Map of Hell by Michelangelo Caetani, 1855.

Dante's Hell has been visualized countless times, from purely schematic representations, as in Michelangelo Caetani's 1855 diagram, where there is little detail but a clear systematic use of color, to richly detailed illustrative maps, as in Jacques Callot's 1612 version.


Illustrative version of the Hell map by Jacques Callot, 1612.

Even after hundreds of years of cultural change and upheaval, Hell and its horrific torture scenes continue to intrigue readers and illustrators alike. For example, below is Daniel Heald's version. His 1994 map lacks Botticelli's gilded sheen, but is another clear visual guide through the poet's afterlife.


Daniel Heald, 1994


Lindsay McCulloch, 2000


Map of Hell from a book published by Aldus Manutius at the end of the 15th century.


Map of Hell by Giovanni Stradano (Stradanus), 1587.

In The Divine Comedy, Hell is placed by Dante in the bowels of the earth and forms something like a funnel or an overturned cone, the end point of which is at the same time the center of the earth and the universe. The Funnel of Hell breaks up into nine concentric, horizontally lying circles, accommodating various types of condemned.

Each of the circles of Hell, counting from top to bottom, in Dante is smaller than the previous one and is separated from the next by a rocky slope. More excusable sins, stemming rather from the weakness of human nature, are punished in higher circles, and sins that are most contrary to human nature in lower ones.

But as the circles narrow more and more downward, this proves that the most inhuman, repulsive sins are committed least of all.

The structure of Hell in the description of Dante

Categories of sinners

Let us now delve into the principle that Dante adhered to in his categories of sinners. Ordinary descriptions of hell are almost entirely based on the church theory of the seven major sins and their uniform punishability, without going into much internal differences. The Scholastics, on the other hand, did not limit themselves to this and established a deeper difference.

For example, Thomas Aquinas distinguishes between sins arising from passion or from malice, and declares the latter worthy of a heavier punishment than the former. Dante's principle does not exclude this scholastic principle, but, on the contrary, embraces it, but it is wider and has a non-Christian source - Aristotle. His ethics were assimilated in many particulars by the scholastics, and Dante directly calls them his own.
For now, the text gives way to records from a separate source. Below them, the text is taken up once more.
(* ===== verification/RlpStream.v ===== *)
(** * The RLP stream decoder

    [rlp/decode.go]: the [Stream] that reads values off a reader, and the
    decoders that reflection makes for Go types ([makeDecoder],
    [typecache.go]).  A reader is the bytes that are left of it
    ([bytes.Reader]).  A Go type is a term of [typ]; a Go value of it a
    [gval], and [val_of] what [makeWriter] makes of it.

    Not covered: [RawValue], types with their own [DecodeRLP], and the path in
    the text of an error ([addErrorContext]). *)

From S2P Require Import Prelude BigMath Rlp.

(** ** Streams *)

Inductive serr :=
| EOL | io_EOF | io_ErrUnexpectedEOF
| sErrExpectedString | sErrExpectedList | ErrCanonInt | sErrCanonSize | ErrElemTooLarge | sErrValueTooLarge
| ErrMoreThanOneValue | errNotInList | errNotAtEOL | errUintOverflow
| errInvalidBool (num : Z)
| decodeErr (e : serr)  (* a decodeError, by the error it wraps *)
| errTooFew | errTooLong | errTooShort.

(** [kind] is [None] for -1; the top of the stack first. *)
Record Stream := mkStream {
  r : bytes;
  remaining : Z;
  limited : bool;
  kind : option Kind;
  ssize : Z;
  byteval : Z;
  kinderr : option serr;
  stack : list (Z * Z);
}.
Definition set_r (x : bytes) (s : Stream) : Stream := mkStream x (remaining s) (limited s) (kind s) (ssize s) (byteval s) (kinderr s) (stack s).
Definition set_remaining (x : Z) (s : Stream) : Stream := mkStream (r s) x (limited s) (kind s) (ssize s) (byteval s) (kinderr s) (stack s).
Definition set_kind (x : option Kind) (s : Stream) : Stream := mkStream (r s) (remaining s) (limited s) x (ssize s) (byteval s) (kinderr s) (stack s).
Definition set_ssize (x : Z) (s : Stream) : Stream := mkStream (r s) (remaining s) (limited s) (kind s) x (byteval s) (kinderr s) (stack s).
Definition set_byteval (x : Z) (s : Stream) : Stream := mkStream (r s) (remaining s) (limited s) (kind s) (ssize s) x (kinderr s) (stack s).
Definition set_kinderr (x : option serr) (s : Stream) : Stream := mkStream (r s) (remaining s) (limited s) (kind s) (ssize s) (byteval s) x (stack s).
Definition set_stack (x : list (Z * Z)) (s : Stream) : Stream := mkStream (r s) (remaining s) (limited s) (kind s) (ssize s) (byteval s) (kinderr s) x.

(** An operation of a stream changes it, whether it fails or not. *)
Inductive sout (A : Type) := SOk (a : A) (s : Stream) | SErr (e : serr) (s : Stream) | SFuel.
Arguments SOk {A} _ _. Arguments SErr {A} _ _. Arguments SFuel {A}.
Definition SM (A : Type) : Type := Stream → sout A.
Definition S_ret {A} (a : A) : SM A := SOk a.
Definition S_bind {A B} (m : SM A) (k : A → SM B) : SM B := λ s,
  match m s with SOk a s => k a s | SErr e s => SErr e s | SFuel => SFuel end.
Definition S_fail {A} (e : serr) : SM A := SErr e.
Definition S_modify (f : Stream → Stream) : SM unit := λ s, SOk tt (f s).
Definition S_get {A} (f : Stream → A) : SM A := λ s, SOk (f s) s.
(** [if err != nil { return g(err) }] *)
Definition S_map_err {A} (g : serr → serr) (m : SM A) : SM A := λ s,
  match m s with SErr e s => SErr (g e) s | x => x end.
Declare Scope stream_scope.
Delimit Scope stream_scope with stream.
Notation "x ←s m ; k" := (S_bind m (λ x, k)) (at level 20, m at level 100, k at level 200, right associativity) : stream_scope.
Notation "m ;;s k" := (S_bind m (λ _, k)) (at level 100, k at level 200, right associativity) : stream_scope.
Local Open Scope stream_scope.

(** [NewStream] over a byte reader: the limit is the length of the input. *)
Definition NewStream (input : bytes) (inputLimit : Z) : Stream :=
  mkStream input (if 0 <? inputLimit then inputLimit else zlen input) true None 0 0 None [].

Definition willRead (n : Z) : SM unit := λ s,
  let s := set_kind None s in
  match (match stack s with
         | [] => Some s
         | (pos, size) :: st =>
             if u64 (size - pos) <? n then None else Some (set_stack ((u64 (pos + n), size) :: st) s)
         end) with
  | None => SErr ErrElemTooLarge s
  | Some s =>
      if limited s then
        if remaining s <? n then SErr sErrValueTooLarge s else SOk tt (set_remaining (remaining s - n) s)
      else SOk tt s
  end.
Definition readByte : SM Z :=
  willRead 1;;s λ s,
  match r s with
  | [] => SErr io_ErrUnexpectedEOF s
  | b :: rest => SOk b (set_r rest s)
  end.
Definition readFull (n : Z) : SM bytes :=
  willRead n;;s λ s,
  if zlen (r s) <? n then SErr io_ErrUnexpectedEOF (set_r [] s)
  else SOk (take (Z.to_nat n) (r s)) (set_r (drop (Z.to_nat n) (r s)) s).
Definition readUint (size : Z) : SM Z :=
  if size =? 0 then S_modify (set_kind None);;s S_ret 0
  else if size =? 1 then readByte
  else
    b ←s readFull size;
    match b with
    | 0 :: _ => S_fail sErrCanonSize
    | _ => S_ret (be_val b)
    end.

(** The kind, the size, and the error, which [Kind] keeps. *)
Definition readKind_long (k : Kind) (sizesize : Z) (s : Stream) : Kind * Z * option serr * Stream :=
  match readUint sizesize s with
  | SOk size s => (k, size, if size <? 56 then Some sErrCanonSize else None, s)
  | SErr e s => (k, 0, Some e, s)
  | SFuel => (k, 0, None, s)  (* never *)
  end.
Definition stream_readKind (s : Stream) : Kind * Z * option serr * Stream :=
  match readByte s with
  | SOk b s =>
      let s := set_byteval 0 s in
      if b <? 0x80 then (KByte, 0, None, set_byteval b s)
      else if b <? 0xB8 then (KString, b - 0x80, None, s)
      else if b <? 0xC0 then readKind_long KString (b - 0xB7) s
      else if b <? 0xF8 then (KList, b - 0xC0, None, s)
      else readKind_long KList (b - 0xF7) s
  | SErr e s =>
      let e := match stack s with
               | [] => match e with io_ErrUnexpectedEOF | sErrValueTooLarge => io_EOF | _ => e end
               | _ => e
               end in
      (KByte, 0, Some e, s)
  | SFuel => (KByte, 0, None, s)  (* never *)
  end.
Definition stream_Kind : SM (Kind * Z) := λ s,
  let kept (s : Stream) (k : Kind) : sout (Kind * Z) :=
    match kinderr s with Some e => SErr e s | None => SOk (k, ssize s) s end in
  match kind s with
  | Some k => kept s k
  | None =>
      let s := set_kinderr None s in
      let at_end := match stack s with (pos, size) :: _ => pos =? size | [] => false end in
      if at_end then SErr EOL s
      else
        let '(k, size, err, s) := stream_readKind s in
        let err :=
          match err with
          | Some e => Some e
          | None =>
              match stack s with
              | [] => if limited s && (remaining s <? size) then Some sErrValueTooLarge else None
              | (pos, tsize) :: _ => if u64 (tsize - pos) <? size then Some ErrElemTooLarge else None
              end
          end in
        kept (set_kinderr err (set_ssize size (set_kind (Some k) s))) k
  end.
Definition rearm : SM unit := S_modify (set_kind None).

(** [Bytes] *)
Definition stream_Bytes : SM bytes :=
  ks ←s stream_Kind;
  let '(k, size) := ks in
  match k with
  | KByte => rearm;;s v ←s S_get byteval; S_ret [v]
  | KString =>
      b ←s readFull size;
      if (size =? 1) && (default 0 (head b) <? 128) then S_fail sErrCanonSize else S_ret b
  | KList => S_fail sErrExpectedString
  end.
(** [Raw] *)
Definition stream_Raw : SM bytes :=
  ks ←s stream_Kind;
  let '(k, size) := ks in
  match k with
  | KByte => rearm;;s v ←s S_get byteval; S_ret [v]
  | KString => b ←s readFull size; S_ret (puthead 0x80 0xB7 size ++ b)
  | KList => b ←s readFull size; S_ret (puthead 0xC0 0xF7 size ++ b)
  end.
(** [uint] *)
Definition stream_uint (maxbits : Z) : SM Z :=
  ks ←s stream_Kind;
  let '(k, size) := ks in
  match k with
  | KByte =>
      v ←s S_get byteval;
      if v =? 0 then S_fail ErrCanonInt else rearm;;s S_ret v
  | KString =>
      if maxbits / 8 <? size then S_fail errUintOverflow
      else
        v ←s S_map_err (λ e, match e with sErrCanonSize => ErrCanonInt | _ => e end) (readUint (size mod 256));
        if (0 <? size) && (v <? 128) then S_fail sErrCanonSize else S_ret v
  | KList => S_fail sErrExpectedString
  end.
Definition stream_Bool : SM bool :=
  num ←s stream_uint 8;
  if num =? 0 then S_ret false else if num =? 1 then S_ret true else S_fail (errInvalidBool num).
(** [List], [ListEnd] *)
Definition stream_List : SM Z :=
  ks ←s stream_Kind;
  let '(k, size) := ks in
  match k with
  | KList => S_modify (λ s, set_ssize 0 (set_kind None (set_stack ((0, size) :: stack s) s)));;s S_ret size
  | _ => S_fail sErrExpectedList
  end.
Definition stream_ListEnd : SM unit := λ s,
  match stack s with
  | [] => SErr errNotInList s
  | (pos, size) :: st =>
      if negb (pos =? size) then SErr errNotAtEOL s
      else
        let st := match st with [] => [] | (p, sz) :: st => (u64 (p + size), sz) :: st end in
        SOk tt (set_ssize 0 (set_kind None (set_stack st s)))
  end.

(** ** Types and values *)

(** [TBytes] is a byte slice or a string, [TOptPtr] a pointer in a field with
    the tag "nil"; the tail of a struct is the element type of a last field
    with the tag "tail". *)
#[warnings="-all"]
Inductive typ :=
| TUint (bits : Z)
| TBool
| TBig
| TBytes
| TByteArray (n : nat)
| TSlice (t : typ)
| TArray (n : nat) (t : typ)
| TStruct (fields : list typ) (tail : option typ)
| TPtr (t : typ)
| TOptPtr (t : typ)
| TInterface.

(** A slice, an array and a struct are lists; a byte slice and a byte array
    byte strings. *)
#[warnings="-all"]
Inductive gval :=
| GUint (i : Z)
| GBool (b : bool)
| GBig (i : Z)
| GBytes (b : bytes)
| GList (l : list gval)
| GPtr (v : gval)
| GNil.

(** [wrapStreamError] *)
Definition wrapStreamError (e : serr) : serr :=
  match e with
  | ErrCanonInt | sErrCanonSize | sErrExpectedList | sErrExpectedString | errUintOverflow | errNotAtEOL => decodeErr e
  | _ => e
  end.

(** ** Decoders *)

Definition decodeUint (bits : Z) : SM gval := v ←s S_map_err wrapStreamError (stream_uint bits); S_ret (GUint v).
Definition decodeBool : SM gval := b ←s S_map_err wrapStreamError stream_Bool; S_ret (GBool b).
Definition decodeBigInt : SM gval :=
  b ←s S_map_err wrapStreamError stream_Bytes;
  match b with
  | 0 :: _ => S_fail (wrapStreamError ErrCanonInt)
  | _ => S_ret (GBig (Big.SetBytes b))
  end.
Definition decodeByteSlice : SM gval := b ←s S_map_err wrapStreamError stream_Bytes; S_ret (GBytes b).
Definition decodeByteArray (vlen : nat) : SM gval :=
  ks ←s stream_Kind;
  let '(k, size) := ks in
  match k with
  | KByte =>
      if (vlen =? 0)%nat then S_fail errTooLong
      else if (1 <? vlen)%nat then S_fail errTooShort
      else λ s,
        (* bv, _ := s.Uint() *)
        match stream_uint 64 s with
        | SOk bv s => SOk (GBytes [bv]) s
        | SErr _ s => SOk (GBytes [0]) s
        | SFuel => SFuel
        end
  | KString =>
      if Z.of_nat vlen <? size then S_fail errTooLong
      else if size <? Z.of_nat vlen then S_fail errTooShort
      else
        b ←s readFull size;
        if (size =? 1) && (default 0 (head b) <? 128) then S_fail (wrapStreamError sErrCanonSize)
        else S_ret (GBytes b)
  | KList => S_fail (wrapStreamError sErrExpectedString)
  end.

(** [decodeSliceElems]: elements until the end of the list; each takes a
    turn. *)
Fixpoint decodeSliceElems (elemdec : SM gval) (fuel : nat) : SM (list gval) := λ s,
  match fuel with
  | O => SFuel
  | S fuel =>
      match elemdec s with
      | SOk v s => (vs ←s decodeSliceElems elemdec fuel; S_ret (v :: vs)) s
      | SErr EOL s => SOk [] s
      | SErr e s => SErr e s
      | SFuel => SFuel
      end
  end.
Definition decodeListSlice (elemdec : SM gval) (fuel : nat) : SM gval :=
  size ←s S_map_err wrapStreamError stream_List;
  if size =? 0 then stream_ListEnd;;s S_ret (GList [])
  else vs ←s decodeSliceElems elemdec fuel; stream_ListEnd;;s S_ret (GList vs).
Fixpoint decodeArrayElems (elemdec : SM gval) (n : nat) : SM (list gval) :=
  match n with
  | O => S_ret []
  | S n => λ s,
      match elemdec s with
      | SOk v s => (vs ←s decodeArrayElems elemdec n; S_ret (v :: vs)) s
      | SErr EOL s => SErr errTooFew s
      | SErr e s => SErr e s
      | SFuel => SFuel
      end
  end.
Definition decodeListArray (elemdec : SM gval) (n : nat) : SM gval :=
  S_map_err wrapStreamError stream_List;;s
  vs ←s decodeArrayElems elemdec n;
  S_map_err wrapStreamError stream_ListEnd;;s S_ret (GList vs).
(** The fields of a struct: an EOL of a decoder is "too few elements". *)
Definition S_field {A} (m : SM A) : SM A := λ s,
  match m s with SErr EOL s => SErr errTooFew s | x => x end.
Definition decodeOptionalPtr (elemdec : SM gval) : SM gval := λ s,
  match stream_Kind s with
  | SErr e s => SErr e (set_kind None s)
  | SOk (k, size) s =>
      if (size =? 0) && negb (bool_decide (k = KByte)) then SOk GNil (set_kind None s)
      else (v ←s elemdec; S_ret (GPtr v)) s
  | SFuel => SFuel
  end.
Fixpoint decodeInterface (fuel : nat) : SM gval :=
  match fuel with
  | O => λ _, SFuel
  | S fuel =>
      ks ←s stream_Kind;
      match ks.1 with
      | KList => decodeListSlice (decodeInterface fuel) fuel
      | _ => b ←s stream_Bytes; S_ret (GBytes b)
      end
  end.

(** [makeDecoder]; the fuel bounds the elements of a slice and the depth of an
    interface value. *)
Fixpoint decode (fuel : nat) (t : typ) : SM gval :=
  match t with
  | TUint bits => decodeUint bits
  | TBool => decodeBool
  | TBig => decodeBigInt
  | TBytes => decodeByteSlice
  | TByteArray n => decodeByteArray n
  | TSlice t => decodeListSlice (decode fuel t) fuel
  | TArray n t => decodeListArray (decode fuel t) n
  | TStruct fs tail =>
      S_map_err wrapStreamError stream_List;;s
      vs ←s (fix go (fs : list typ) : SM (list gval) :=
        match fs with
        | [] =>
            match tail with
            | Some t => S_field (vs ←s decodeSliceElems (decode fuel t) fuel; S_ret [GList vs])
            | None => S_ret []
            end
        | f :: fs => v ←s S_field (decode fuel f); vs ←s go fs; S_ret (v :: vs)
        end) fs;
      S_map_err wrapStreamError stream_ListEnd;;s S_ret (GList vs)
  | TPtr t => v ←s decode fuel t; S_ret (GPtr v)
  | TOptPtr t => decodeOptionalPtr (decode fuel t)
  | TInterface => decodeInterface fuel
  end.

(** Elements and lists take at least a byte each. *)
Definition DecodeBytes (t : typ) (b : bytes) : sout gval :=
  match decode (S (S (length b))) t (NewStream b (zlen b)) with
  | SOk v s => if 0 <? zlen (r s) then SErr ErrMoreThanOneValue s else SOk v s
  | x => x
  end.

(** ** What the writers of a type encode *)

(** The nil pointer to a value of the type ([makePtrWriter]), else the zero
    value. *)
Fixpoint nil_val (t : typ) : val :=
  match t with
  | TUint _ => VUint 0
  | TBool => VBool false
  | TBig => VBig 0
  | TBytes | TByteArray _ => VBytes []
  | TSlice _ | TArray _ _ | TStruct _ _ | TInterface => VList []
  | TPtr t | TOptPtr t => nil_val t
  end.
(** [writeInterface], of the values that decoding makes. *)
Fixpoint interface_val (v : gval) : val :=
  match v with
  | GBytes b => VBytes b
  | GList l => VList (map interface_val l)
  | _ => VList []
  end.
(** [makeWriter]; a value that is not of the type is taken for nil. *)
Fixpoint val_of (t : typ) (v : gval) : val :=
  match t, v with
  | TUint _, GUint i => VUint i
  | TBool, GBool b => VBool b
  | TBig, GBig i => VBig i
  | (TBytes | TByteArray _), GBytes b => VBytes b
  | (TSlice t | TArray _ t), GList l => VList (map (val_of t) l)
  | TStruct fs tail, GList vs =>
      VList ((fix go (fs : list typ) (vs : list gval) : list val :=
        match fs, vs with
        | f :: fs, v :: vs => val_of f v :: go fs vs
        | [], [GList l] => match tail with Some t => map (val_of t) l | None => [] end
        | _, _ => []
        end) fs vs)
  | (TPtr t | TOptPtr t), GPtr v => val_of t v
  | TInterface, v => interface_val v
  | t, _ => nil_val t
  end.
Definition EncodeValue (t : typ) (v : gval) : rres bytes := EncodeToBytes (val_of t v).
Following the theory of his teacher of morality, he establishes three categories of basic sins: sins due to intemperance, sensual passion, which Thomas Aquinas singles out; sins out of malice, which in him, as in Aristotle, are twofold: the sins of open violence and deceit. The goal of every evil action, says Dante, is injustice, and this goal is achieved in two ways, both through violence and through deceit.

Deception, however, is most unpleasant to God and most severely punished in Hell, since it is an evil that is most characteristic of man, and the abuse of gifts that make up his exclusive belonging, distinguish him from an animal, while the sins of violence, and everything that likens man to animals, directly distract him from any use of these gifts.

The sins of intemperance, rooted in the weakness of human nature, are threefold: crimes of the flesh, revelry, poverty and wastefulness, anger and discontent. Between the immoderates and the violent are heretics of all kinds, the Epicureans, etc., since there is a particle of both in them. Those who live by violence are divided into three divisions: those who sin against God and nature, blasphemers, sodomites and usurers. Deception is twofold: it is committed either against those who do not have confidence in the deceiver, or against those who trust him.

In the first case, only general philanthropy is violated, in the second, personal philanthropy; in the first case it is a simple deceit, in the second this sin becomes treason, the most disgusting, inhuman kind of sin. Dante lists ten types of criminals as simple deceivers: pimps and seducers, flatterers and harlots, simonists (persons who traded church positions), soothsayers, people living by bribery, hypocrites, thieves, bad advisers, violators of the peace, deceivers.


Sandro Botticelli. Map of Hell (Circles of Hell - La mappa dell inferno)

There are four kinds of betrayal: against blood relatives, the fatherland, guests, against the eternal world order of God, that is, against God and the empire.

Circles of Hell

All these sinners are distributed in the description of Dante in eight circles of Hell; the ninth circle, or rather the first, counting from top to bottom, is Limbo, something like the threshold of hell, where all unbaptized pious people took refuge, whose only crime is their ignorance of Christianity.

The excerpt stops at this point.